The final route that will allow easier access to Maple Ridge’s industrial zone on 256th Street remains an unsolved riddle.
But a solution could be found soon for a third east-west route through the city to ease life for both commuters and commerce.
Extending Abernethy Way from 232nd to 256th Street is part of Maple Ridge’s strategic transportation plan and will take place in stages over a decade or two.
Early this year, the city rolled out 13 possible routes, narrowed those down to three, then in June, asked what the neighbours thought.
A study has concluded that it’s technically possible to extend Abernethy Way to 256th Street.
“We plan to come back to council, hopefully in November, to present the recommended options for council’s consideration,” said Dave Pollock, general manager, engineering services.
He said more consultation has since taken place with residents and helped address some concerns.
“If council adopts the basic route, we’ll have further consultation with all the stakeholders as we move into the next stage of the project,” he said.
That consultation will be an ongoing process, he added.
According to the city website, the Abernethy Way extension is expected to “advance the growth and development of the industrial and employment lands in the northeast area of Maple Ridge.
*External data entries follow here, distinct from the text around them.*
(* ===== verification/Logger.v ===== *)
(** The logger settings request, [supdrvIOCtl_LoggerSettings].

    State: the two default logger instances of the runtime.  The loggers are the
    runtime's; what its functions return is in [LogApi]. *)

From S2P Require Import Prelude SupTypes.
Local Open Scope Z_scope.

(** * Data *)

Definition SUPLOGGERSETTINGS_WHICH_DEBUG : Z := 0.
Definition SUPLOGGERSETTINGS_WHICH_RELEASE : Z := 1.
Definition SUPLOGGERSETTINGS_WHAT_SETTINGS : Z := 0.
Definition SUPLOGGERSETTINGS_WHAT_CREATE : Z := 1.
Definition SUPLOGGERSETTINGS_WHAT_DESTROY : Z := 2.

(** [RTLogGetDefaultInstance()] and [RTLogRelDefaultInstance()]. *)
Record LogState := mkLogState {
  lg_Default : ptr;
  lg_RelDefault : ptr;
}.

(** [SUPLOGGERSETTINGS.u.In] *)
Record LoggerReq := mkLoggerReq {
  lr_fWhich : Z;
  lr_fWhat : Z;
  lr_offFlags : Z;
  lr_offGroups : Z;
  lr_offDestination : Z;
  lr_szStrings : list Z;
}.

(** [RTLogCreate] (status and logger, from the groups and the environment variable's
    release flag), [RTLogFlags], [RTLogGroupSettings] and [RTLogDestroy]. *)
Record LogApi := mkLogApi {
  la_Create : list Z → bool → Z * ptr;
  la_Flags : ptr → list Z → Z;
  la_GroupSettings : ptr → list Z → Z;
  la_Destroy : ptr → Z;
}.

(** The string at an offset of the table, up to its terminator. *)
Fixpoint until_nul (l : list Z) : list Z :=
  match l with
  | [] => []
  | c :: l => if c =? 0 then [] else c :: until_nul l
  end.

Definition str_at (pReq : LoggerReq) (off : Z) : list Z :=
  until_nul (drop (Z.to_nat off) (lr_szStrings pReq)).

(** [RTLogSetDefaultInstance] and [RTLogRelSetDefaultInstance]: the old instance is
    returned. *)
Definition log_exchange (fWhich : Z) (p : ptr) (st : LogState) : ptr * LogState :=
  if fWhich =? SUPLOGGERSETTINGS_WHICH_DEBUG
  then (lg_Default st, mkLogState p (lg_RelDefault st))
  else (lg_RelDefault st, mkLogState (lg_Default st) p).

(** * The request *)

Definition supdrvIOCtl_LoggerSettings (api : LogApi) (st : LogState) (pReq : LoggerReq)
    : Z * LogState * list event :=
  let pszGroup := str_at pReq (lr_offGroups pReq) in
  let pszFlags := str_at pReq (lr_offFlags pReq) in
  let pszDest := str_at pReq (lr_offDestination pReq) in
  let fWhat := lr_fWhat pReq in
  let fWhich := lr_fWhich pReq in
  let rcv :=
    if (fWhat =? SUPLOGGERSETTINGS_WHAT_SETTINGS) || (fWhat =? SUPLOGGERSETTINGS_WHAT_CREATE) then VINF_SUCCESS
    else if fWhat =? SUPLOGGERSETTINGS_WHAT_DESTROY then
      if negb (bool_decide (pszGroup = [])) || negb (bool_decide (pszFlags = []))
         || negb (bool_decide (pszDest = []))
      then VERR_INVALID_PARAMETER
      else if fWhich =? SUPLOGGERSETTINGS_WHICH_RELEASE then VERR_ACCESS_DENIED
      else VINF_SUCCESS
    else VERR_INTERNAL_ERROR in
  if negb (rcv =? VINF_SUCCESS) then (rcv, st, [])
  else if negb ((fWhich =? SUPLOGGERSETTINGS_WHICH_DEBUG) || (fWhich =? SUPLOGGERSETTINGS_WHICH_RELEASE))
  then (VERR_INTERNAL_ERROR, st, [])
  else
    let pLogger := if fWhich =? SUPLOGGERSETTINGS_WHICH_DEBUG then lg_Default st else lg_RelDefault st in
    if fWhat =? SUPLOGGERSETTINGS_WHAT_SETTINGS then
      if negb (pLogger =? NULL) then
        let rc := la_Flags api pLogger pszFlags in
        if RT_SUCCESS rc
        then (la_GroupSettings api pLogger pszGroup, st, [EvLogFlags pLogger; EvLogGroups pLogger])
        else (rc, st, [EvLogFlags pLogger])
      else (VERR_NOT_FOUND, st, [])
    else if fWhat =? SUPLOGGERSETTINGS_WHAT_CREATE then
      if negb (pLogger =? NULL) then (VERR_ALREADY_EXISTS, st, [])
      else
        let '(rc, pLogger) := la_Create api pszGroup (fWhich =? SUPLOGGERSETTINGS_WHICH_RELEASE) in
        if RT_SUCCESS rc then
          let rc := la_Flags api pLogger pszFlags in
          let '(pOld, st) := if RT_SUCCESS rc then log_exchange fWhich pLogger st else (pLogger, st) in
          (rc, st, [EvLogFlags pLogger; EvLogDestroy pOld])
        else (rc, st, [])
    else
      let '(pOld, st) := log_exchange fWhich NULL st in
      (la_Destroy api pOld, st, [EvLogDestroy pOld]).

(** * Properties *)

(** The release logger cannot be taken away, and no logger is lost or left dangling: a
    logger that was created is the default instance or has been destroyed, and a default
    instance that is replaced has been destroyed. *)
Lemma logger_settings_spec api st pReq rc st' ev :
  supdrvIOCtl_LoggerSettings api st pReq = (rc, st', ev) →
  (lg_RelDefault st ≠ NULL → lg_RelDefault st' = lg_RelDefault st)
  ∧ (lg_Default st' = lg_Default st ∨ EvLogDestroy (lg_Default st) ∈ ev)
  ∧ (∀ p, snd (la_Create api (str_at pReq (lr_offGroups pReq)) (lr_fWhich pReq =? SUPLOGGERSETTINGS_WHICH_RELEASE)) = p →
       EvLogFlags p ∈ ev → p = lg_Default st' ∨ p = lg_RelDefault st' ∨ EvLogDestroy p ∈ ev).
Proof.
  unfold supdrvIOCtl_LoggerSettings, log_exchange.
  destruct (la_Create api (str_at pReq (lr_offGroups pReq)) _) as [rcC pC].
  intros H. cbn [snd].
  repeat (match type of H with context [if ?b then _ else _] => destruct b eqn:? end);
    simplify_eq/=; zbool; subst; split_and!;
    intros; set_unfold; try naive_solver.
  (* the release logger is refused before the destruction *)
  rewrite (proj2 (Z.eqb_eq _ _) Heqb0) in Heqb.
  repeat (match type of Heqb with (if ?b then _ else _) = _ => destruct b end); discriminate Heqb.
Qed.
“The future construction of 240th Street, which includes the secondary bridge crossing into the Silver Valley area, will also connect with the extension of Abernethy Way.”
That new bridge also will provide another access point to the road to Golden Ears Provincial Park.
The public consultation that took place in June 2019 proposed three possible routes from 240th to 256th streets.
One route runs north, along 248th Street, up to 130th Avenue, then continues east to 256th Street.
Another option is a more or less straight eastward expansion of Abernethy Way, mostly following 124th Avenue.
Some residents of Academy Park said earlier that they don’t like the latter option because the road would be close to the subdivision.
The third option is to use 248th Street to connect to the south to Dewdney Trunk Road, and four-lane Dewdney Trunk Road all the way to 256th Street.
Each option would cost more than $60 million, but would be eligible for federal, provincial and TransLink funding.
Before any route is chosen, however, a route connecting the short stretch from 232nd Street to 240th Street has been proposed, involving an ‘S’ bend from 124th Avenue, then connecting with 240th Street near Meadowridge School. There’s little flexibility in deciding where exactly that road would run.
That initial stretch likely could be done within the present city council’s mandate and is in the capital plan, said Coun. Gordy Robson, who has advocated since the 1980s for another east-west connection to 256th Street.
He’s waiting to hear what staff suggest.
“I’m not ready to make up my mind yet,” he said.
When built, the road will initially be two lanes, with room for expansion to four once needed.
Mayor Michael Morden said previously that the extension of Abernethy Way is a long-term project.
But he said recently that the priority continues to be the four-laning of Golden Ears Way from the Golden Ears Bridge to 210th Street at Abernethy Way. With tolls removed from the bridge, more traffic is spilling throughout Maple Ridge, he pointed out.
“Right now, we’re dealing with congestion.”
Vehicles continue to be added to the road, which all serves to reinforce the need to plan for future transit, Morden added.
“We need a mass transit corridor. We need to make sure that we’re densifying around this corridor. So that’s a big priority for us to ensure this corridor is very clearly mapped out in our OCP so that we know where we can densify.”